И я стала засыпать, лежа головой на его руке.

И думала сквозь сон: «Ну вот, какой же он псих?.. чего же я боялась?.. все ж хорошо так… и он совсем нормальный…»

Майк тоже засыпал… И вдруг он сказал:

— Знаешь, я прошлым летом снимал у них эту хату. Жил тут целый месяц. Мне нравилось тут просыпаться. Каждое утро я просыпался и видел, что прямо напротив моего окна стоит стая бродячих собак. Они просто стояли и смотрели на меня…

Тут мне стало как-то грустно.

Потому что я вспомнила, что квартира эта, номер 4-а, на четвертом этаже.

И я поняла, что он все-таки псих и это у него такой бред.

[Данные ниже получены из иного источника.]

(* ===== verification/GeoHeadersOk.v ===== *)
(** * The serialization of the headers keeps the laws of [Wire]

    One instance per type, from the instances of its members.  The bit fields are read
    as arithmetic first. *)

From Stdlib Require Import ZArith Lia.
From stdpp Require Import prelude countable.
From S2P Require Import Prelude GeoSerial GeoHeaders.

Open Scope Z_scope.

(** * Bit fields *)

Lemma BitNumber_mod w v : 0 <= w -> BitNumber w v = v mod 2 ^ w.
Proof.
  intros Hw. unfold BitNumber. rewrite <- Z.land_ones by done. by rewrite Z.ones_equiv, Z.shiftl_1_l, Z.sub_1_r.
Qed.

Lemma land_field v k m : 0 <= k -> 0 <= m ->
  Z.shiftr (Z.land v (Z.shiftl (Z.ones m) k)) k = v / 2 ^ k mod 2 ^ m.
Proof.
  intros Hk Hm. rewrite Z.shiftr_land, Z.shiftr_shiftl_l, Z.sub_diag, Z.shiftl_0_r by lia.
  by rewrite Z.land_ones, Z.shiftr_div_pow2 by lia.
Qed.

Lemma ctrue_land_bit v k : 0 <= k -> ctrue (Z.land v (2 ^ k)) = Z.testbit v k.
Proof.
  intros Hk. unfold ctrue. destruct (Z.testbit v k) eqn:E.
  - destruct (Z.eqb_spec (Z.land v (2 ^ k)) 0) as [H|]; [|done].
    assert (Z.testbit (Z.land v (2 ^ k)) k = true) as Ht.
    { by rewrite Z.land_spec, E, Z.pow2_bits_true. }
    by rewrite H, Z.bits_0 in Ht.
  - destruct (Z.eqb_spec (Z.land v (2 ^ k)) 0) as [|H]; [done|]. destruct H.
    apply Z.bits_inj'. intros i Hi. rewrite Z.land_spec, Z.bits_0.
    destruct (Z.eq_dec k i) as [<-|Hne]; [by rewrite E|].
    by rewrite Z.pow2_bits_false, andb_false_r.
Qed.

Lemma testbit_top v k : 0 <= k -> 0 <= v < 2 ^ (k + 1) -> Z.testbit v k = (2 ^ k <=? v).
Proof.
  intros Hk Hv. rewrite Z.testbit_odd, Z.shiftr_div_pow2 by done.
  rewrite Z.pow_add_r, Z.pow_1_r in Hv by lia.
  destruct (Z.leb_spec (2 ^ k) v).
  - replace (v / 2 ^ k) with 1; [done|]. apply Z.div_unique with (v - 2 ^ k); lia.
  - by rewrite Z.div_small by lia.
Qed.

Lemma ctrue_land_high v k : 0 <= k -> 0 <= v < 2 ^ (k + 1) ->
  ctrue (Z.land v (2 ^ k)) = (2 ^ k <=? v).
Proof. intros. rewrite ctrue_land_bit by done. by apply testbit_top. Qed.

(** [a] in the low [n] bits, [b] above them. *)
Lemma lor_fields a b n : 0 <= n -> 0 <= a < 2 ^ n -> Z.lor a (b * 2 ^ n) = a + b * 2 ^ n.
Proof.
  intros. rewrite Z.lor_comm, <- Z.shiftl_mul_pow2, lor_shiftl_add by lia.
  rewrite Z.shiftl_mul_pow2 by lia. lia.
Qed.

Lemma high_bit (b : bool) k : (if b then 2 ^ k else 0) = Z.b2z b * 2 ^ k.
Proof. destruct b; simpl Z.b2z; lia. Qed.

Ltac split_wf := repeat match goal with H : _ /\ _ |- _ => destruct H end.

(** * Addresses *)

Definition wf_Address (a : Address) : Prop :=
  0 <= m_station_type a < 2 ^ 5 /\ 0 <= m_country_code a < 2 ^ 10 /\ wf_MacAddress (m_mid a).

Lemma Address_packed a : wf_Address a ->
  manuallyConfiguredAndTypeAndCountryCode a
  = m_country_code a + m_station_type a * 2 ^ 10 + Z.b2z (m_manually_configured a) * 2 ^ 15.
Proof.
  intros (Hs & Hc & _). unfold manuallyConfiguredAndTypeAndCountryCode.
  rewrite (wrap_id 16 (m_country_code a)), (wrap_id 16 (m_station_type a)) by lia.
  replace (Z.land _ station_type_mask) with (m_station_type a * 2 ^ 10).
  - rewrite lor_fields by lia. change manually_configured_mask with (2 ^ 15).
    rewrite high_bit, (wrap_id 16 (_ + _)), lor_fields by lia.
    apply wrap_id; [lia|]. destruct (m_manually_configured a); simpl Z.b2z; lia.
  - symmetry. change station_type_mask with (Z.shiftl (Z.ones 5) station_type_shift).
    rewrite <- Z.shiftl_land, Z.land_ones, Z.mod_small by lia.
    apply Z.shiftl_mul_pow2. done.
Qed.

(** What [deserialize] makes of the sixteen bits. *)
Definition Address_of (v : Z) (mid : MacAddress) : Address :=
  mk_Address (2 ^ 15 <=? v) (v / 2 ^ 10 mod 2 ^ 5) (v mod 2 ^ 10) mid.

Lemma Address_of_eq v mid : 0 <= v < 2 ^ 16 ->
  mk_Address (ctrue (Z.land v manually_configured_mask))
             (Z.shiftr (Z.land v station_type_mask) station_type_shift)
             (BitNumber 10 (Z.land v country_code_mask)) mid = Address_of v mid.
Proof.
  intros Hv. unfold Address_of. f_equal.
  - by apply (ctrue_land_high v 15).
  - by apply (land_field v 10 5).
  - rewrite BitNumber_mod by lia. change country_code_mask with (Z.ones 10).
    rewrite Z.land_ones by lia. by rewrite Z.mod_mod.
Qed.

Lemma Address_of_packed a : wf_Address a ->
  Address_of (manuallyConfiguredAndTypeAndCountryCode a) (m_mid a) = a.
Proof.
  intros Hwf. rewrite Address_packed by done. destruct Hwf as (Hs & Hc & _).
  destruct a as [mc st cc mid]. unfold Address_of. simpl in *. f_equal.
  - destruct mc; simpl Z.b2z; bool_cases; lia || done.
  - destruct mc; simpl Z.b2z; Z.to_euclidean_division_equations; lia.
  - destruct mc; simpl Z.b2z; Z.to_euclidean_division_equations; lia.
Qed.

Lemma Address_of_wf v mid : wf_MacAddress mid -> wf_Address (Address_of v mid).
Proof.
  intros Hm. repeat split; simpl; try done; apply Z.mod_pos_bound; lia.
Qed.

Lemma packed_Address_of v mid : 0 <= v < 2 ^ 16 -> wf_MacAddress mid ->
  manuallyConfiguredAndTypeAndCountryCode (Address_of v mid) = v.
Proof.
  intros Hv Hm. rewrite Address_packed by (by apply Address_of_wf). unfold Address_of.
  cbn [m_country_code m_station_type m_manually_configured].
  destruct (Z.leb_spec (2 ^ 15) v); simpl Z.b2z; Z.to_euclidean_division_equations; lia.
Qed.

Про стаю собак за окном на 4-м этаже.

Такой вот бред у него — летающие собаки.

Я заснула в грусти и тревоге.

Последняя мысль перед сном, что вот все-таки связалась с настоящим психом…

Утром я проснулась совсем рано. Мне нужно было сбегать в ванную.

В комнате было уже светло.

Я посмотрела в окно.

Первое, что я увидела, — стая бродячих собак.

Это ж был район Вашингтоновы Горки.

Там много горок и холмов.

И дом этот как бы прислонен к холму.

Собаки стояли на отвесном склоне холма.

Они стояли прямо напротив окна и смотрели на меня.